AWS EKS “instances failed to join the kubernetes cluster” Error

AWS EKS “instances failed to join the kubernetes cluster” Error

AWS EKS Node Group을 생성 하는데, instances failed to join the kubernetes cluster 에러가 발생하는 문제가 있었다.
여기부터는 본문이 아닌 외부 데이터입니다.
(** * ChemcrowToolkit: the toolkit adapter of [utu/tools/chemcrow_toolkit.py]

    The adapter reads a configuration mapping and the process environment,
    builds one handle per chemistry capability and forwards every tool call
    to the handle's [_run].  The chemistry library, the LLM client and the
    float printer of the Python runtime are external: they are the fields of
    [Extern], and every result below holds for all of them. *)

From Stdlib Require Import ZArith String Floats DecimalString.
From stdpp Require Import base option gmap strings.

Set Warnings "-inexact-float".
Local Open Scope string_scope.

(** ** Python values and exceptions *)

(** The values that configuration entries, credentials and tool results
    take: [None], booleans, integers, floats and strings. *)
Inductive value : Type :=
  | VNone
  | VBool (b : bool)
  | VInt (z : Z)
  | VFloat (f : float)
  | VStr (s : string).

(** Python truth value, as tested by [if x:] and by [x or y]. *)
Definition truthy (v : value) : bool :=
  match v with
  | VNone => false
  | VBool b => b
  | VInt z => negb (z =? 0)%Z
  | VFloat f => negb (PrimFloat.eqb f 0%float)
  | VStr s => negb (String.eqb s EmptyString)
  end.

(** [a or b] *)
Definition py_or (a b : value) : value := if truthy a then a else b.

(** [isinstance(v, str)] *)
Definition is_str (v : value) : bool :=
  match v with VStr _ => true | _ => false end.

Inductive exn : Type :=
  | AttributeError
  | ImportError
  | ExternalError (msg : string).

(** A call either returns or raises. *)
Inductive result (A : Type) : Type :=
  | Ok (a : A)
  | Raise (e : exn).
Arguments Ok {A} a.
Arguments Raise {A} e.

#[export] Instance result_ret : MRet result := fun _ a => Ok a.
#[export] Instance result_bind : MBind result := fun _ _ f r =>
  match r with Ok a => f a | Raise e => Raise e end.

Definition returns {A} (r : result A) : bool :=
  match r with Ok _ => true | Raise _ => false end.

(** [d.get(k, dflt)]; [d.get(k)] is [dict_get d k VNone]. *)
Definition dict_get (d : gmap string value) (k : string) (dflt : value) : value :=
  default dflt (d !! k).

(** [os.getenv(k)] *)
Definition getenv (env : gmap string string) (k : string) : value :=
  match env !! k with Some s => VStr s | None => VNone end.

(** ** The external collaborators *)

(** A chemcrow tool object: all the adapter uses of it is [_run]. *)
Record Tool : Type := { _run : string -> result value }.

(** The eighteen names imported from [chemcrow.tools], each a constructor
    call that returns a tool or raises. *)
Record Tools (LLM : Type) : Type := {
  ControlChemCheck : result Tool;
  ExplosiveCheck : result Tool;
  FuncGroups : result Tool;
  GetMoleculePrice : value -> result Tool;
  MolSimilarity : result Tool;
  PatentCheck : result Tool;
  Query2CAS : result Tool;
  Query2SMILES : value -> result Tool;
  RXNPredict : value -> result Tool;
  RXNPredictLocal : result Tool;
  RXNRetrosynthesis : value -> value -> result Tool;
  RXNRetrosynthesisLocal : result Tool;
  SafetySummary : LLM -> result Tool;
  Scholar2ResultLLM : LLM -> value -> value -> result Tool;
  SMILES2Name : result Tool;
  SMILES2Weight : result Tool;
  SimilarControlChemCheck : result Tool;
  WebSearch : value -> result Tool;
}.
Arguments ControlChemCheck {LLM} _.
Arguments ExplosiveCheck {LLM} _.
Arguments FuncGroups {LLM} _.
Arguments GetMoleculePrice {LLM} _ _.
Arguments MolSimilarity {LLM} _.
Arguments PatentCheck {LLM} _.
Arguments Query2CAS {LLM} _.
Arguments Query2SMILES {LLM} _ _.
Arguments RXNPredict {LLM} _ _.
Arguments RXNPredictLocal {LLM} _.
Arguments RXNRetrosynthesis {LLM} _ _ _.
Arguments RXNRetrosynthesisLocal {LLM} _.
Arguments SafetySummary {LLM} _ _.
Arguments Scholar2ResultLLM {LLM} _ _ _ _.
Arguments SMILES2Name {LLM} _.
Arguments SMILES2Weight {LLM} _.
Arguments SimilarControlChemCheck {LLM} _.
Arguments WebSearch {LLM} _ _.

(** Everything the adapter calls but does not define.
    [ChatOpenAI model_name openai_api_key openai_api_base temperature] is
    the LLM client constructor; [chemcrow_tools] is the outcome of the
    [from chemcrow.tools import (...)] statement inside [__init__];
    [float_repr] is the runtime's [str] on floats. *)
Record Extern : Type := {
  LLM : Type;
  ChatOpenAI : value -> value -> value -> value -> result LLM;
  chemcrow_tools : result (Tools LLM);
  float_repr : float -> string;
}.

(** ** The adapter *)

Section Adapter.
Context (X : Extern).

(** [str(v)] *)
Definition py_str (v : value) : string :=
  match v with
  | VNone => "None"
  | VBool true => "True"
  | VBool false => "False"
  | VInt z => NilZero.string_of_int (Z.to_int z)
  | VFloat f => float_repr X f
  | VStr s => s
  end.

(** The attributes of a [ChemcrowToolkit] instance.  [config] is the
    mapping [self.config.config] left by the base class; a handle
    attribute holds a tool or [None]. *)
Record Toolkit : Type := {
  config : gmap string value;
  llm : LLM X;
  api_keys : gmap string value;
  query2cas_tool : option Tool;
  query2smiles_tool : option Tool;
  smiles2name_tool : option Tool;
  mol_similarity_tool : option Tool;
  smiles2weight_tool : option Tool;
  func_groups_tool : option Tool;
  patent_check_tool : option Tool;
  explosive_check_tool : option Tool;
  control_chem_check_tool : option Tool;
  similar_control_chem_check_tool : option Tool;
  safety_summary_tool : option Tool;
  scholar_tool : option Tool;
  molecule_price_tool : option Tool;
  web_search_tool : option Tool;
  rxn_predict_tool : option Tool;
  rxn_retro_tool : option Tool;
}.

(** The dictionary literal assigned to [self.api_keys]. *)
Definition make_api_keys (cfg : gmap string value) (env : gmap string string)
    (openai_api_key : value) : gmap string value :=
  list_to_map [
    ("OPENAI_API_KEY", openai_api_key);
    ("SERP_API_KEY",
      py_or (dict_get cfg "serp_api_key" VNone) (getenv env "SERP_API_KEY"));
    ("CHEMSPACE_API_KEY",
      py_or (dict_get cfg "chemspace_api_key" VNone) (getenv env "CHEMSPACE_API_KEY"));
    ("RXN4CHEM_API_KEY",
      py_or (dict_get cfg "rxn4chem_api_key" VNone) (getenv env "RXN4CHEM_API_KEY"));
    ("SEMANTIC_SCHOLAR_API_KEY",
      py_or (dict_get cfg "semantic_scholar_api_key" VNone)
            (getenv env "SEMANTIC_SCHOLAR_API_KEY"))
  ].

(** [ChemcrowToolkit.__init__], statement by statement.  Nothing is
    caught: the first external call that raises ends the construction. *)
Definition __init__ (cfg : gmap string value) (env : gmap string string)
    : result Toolkit :=
  let openai_api_key :=
    py_or (dict_get cfg "openai_api_key" VNone) (getenv env "OPENAI_API_KEY") in
  let llm_model := dict_get cfg "llm_model" (VStr "gpt-3.5-turbo") in
  let openai_api_base := dict_get cfg "openai_api_base" VNone in
  self_llm ← ChatOpenAI X llm_model openai_api_key openai_api_base
               (dict_get cfg "temperature" (VFloat 0.1));
  let keys := make_api_keys cfg env openai_api_key in
  T ← chemcrow_tools X;
  q2c ← Query2CAS T;
  q2s ← Query2SMILES T (dict_get keys "CHEMSPACE_API_KEY" VNone);
  s2n ← SMILES2Name T;
  sim ← MolSimilarity T;
  s2w ← SMILES2Weight T;
  fg ← FuncGroups T;
  pat ← PatentCheck T;
  expl ← ExplosiveCheck T;
  ctl ← ControlChemCheck T;
  sctl ← SimilarControlChemCheck T;
  safety ← SafetySummary T self_llm;
  scholar ← Scholar2ResultLLM T self_llm
              (dict_get keys "OPENAI_API_KEY" VNone)
              (dict_get keys "SEMANTIC_SCHOLAR_API_KEY" VNone);
  price ←
    (if truthy (dict_get keys "CHEMSPACE_API_KEY" VNone)
     then t ← GetMoleculePrice T (dict_get keys "CHEMSPACE_API_KEY" VNone); Ok (Some t)
     else Ok None);
  web ←
    (if truthy (dict_get keys "SERP_API_KEY" VNone)
     then t ← WebSearch T (dict_get keys "SERP_API_KEY" VNone); Ok (Some t)
     else Ok None);
  let local_rxn := dict_get cfg "local_rxn" (VBool false) in
  rxn ←
    (if truthy local_rxn
     then p ← RXNPredictLocal T; r ← RXNRetrosynthesisLocal T; Ok (Some p, Some r)
     else if truthy (dict_get keys "RXN4CHEM_API_KEY" VNone)
     then p ← RXNPredict T (dict_get keys "RXN4CHEM_API_KEY" VNone);
          r ← RXNRetrosynthesis T (dict_get keys "RXN4CHEM_API_KEY" VNone)
                (dict_get keys "OPENAI_API_KEY" VNone);
          Ok (Some p, Some r)
     else Ok (None, None));
  Ok {| config := cfg; llm := self_llm; api_keys := keys;
        query2cas_tool := Some q2c;
        query2smiles_tool := Some q2s;
        smiles2name_tool := Some s2n;
        mol_similarity_tool := Some sim;
        smiles2weight_tool := Some s2w;
        func_groups_tool := Some fg;
        patent_check_tool := Some pat;
        explosive_check_tool := Some expl;
        control_chem_check_tool := Some ctl;
        similar_control_chem_check_tool := Some sctl;
        safety_summary_tool := Some safety;
        scholar_tool := Some scholar;
        molecule_price_tool := price;
        web_search_tool := web;
        rxn_predict_tool := rxn.1;
        rxn_retro_tool := rxn.2 |}.

(** [h._run(q)] on a handle attribute: on [None] the attribute access
    raises [AttributeError]. *)
Definition call_run (h : option Tool) (q : string) : result value :=
  match h with
  | Some t => _run t q
  | None => Raise AttributeError
  end.

(** [h is None] *)
Definition is_none (h : option Tool) : bool :=
  match h with None => true | Some _ => false end.

(** *** The sixteen registered tool methods

    Each is [async] in the source and awaits nothing: the body is one
    blocking call, modelled as the call. *)

Definition query_molecule_cas (self : Toolkit) (molecule_query : string) : result value :=
  call_run (query2cas_tool self) molecule_query.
결론부터 나의 경우 체크해보아야 하는 부분은 크게 3가지였다.

  1. Cluster Private, Public Endpoint 확인
  2. Cluster Worker Node의 IAM 권한 확인
  3. Cluster가 배치된 VPC 내 Subnet 연결 설정 확인

노드 그룹 생성 시 인스턴스는 정상적으로 생성이 되었는데, 해당 인스턴스가 eks cluster에 Join이 되지 않아 cluster 생성에 실패하는 문제였는데 어떻게 해결했는지 복기해보자.

 

 

1. Cluster Private, Public Endpoint 확인

aws 공식문서에도 관련 문제 발생시 확인해야할 부분을 체크해주고 있다.

 

https://docs.aws.amazon.com/eks/latest/userguide/troubleshooting.html#instances-failed-to-join

 

Amazon EKS troubleshooting - Amazon EKS

Amazon EKS troubleshooting This chapter covers some common errors that you may see while using Amazon EKS and how to work around them. If you need to troubleshoot specific Amazon EKS areas, see the separate Troubleshooting IAM, Troubleshooting issues in Am

docs.aws.amazon.com

 

If you receive the error Instances failed to join the Kubernetes cluster in the AWS Management Console, ensure that either the cluster's private endpoint access is enabled, or that you have correctly configured CIDR blocks for public endpoint access. For more information, see Amazon EKS cluster endpoint access control.

 

우선 나는 API endpoint access를 private, public으로 설정하고 public을 모든 트래픽을 허용하도록 설정했기 때문에 위 내용과는 별개의 문제라고 생각했다.

 

2. Cluster Worker Node의 IAM 권한 확인

그래서 다음 문서를 보고 확인한 부분은 worker node의 IAM 권한이였다.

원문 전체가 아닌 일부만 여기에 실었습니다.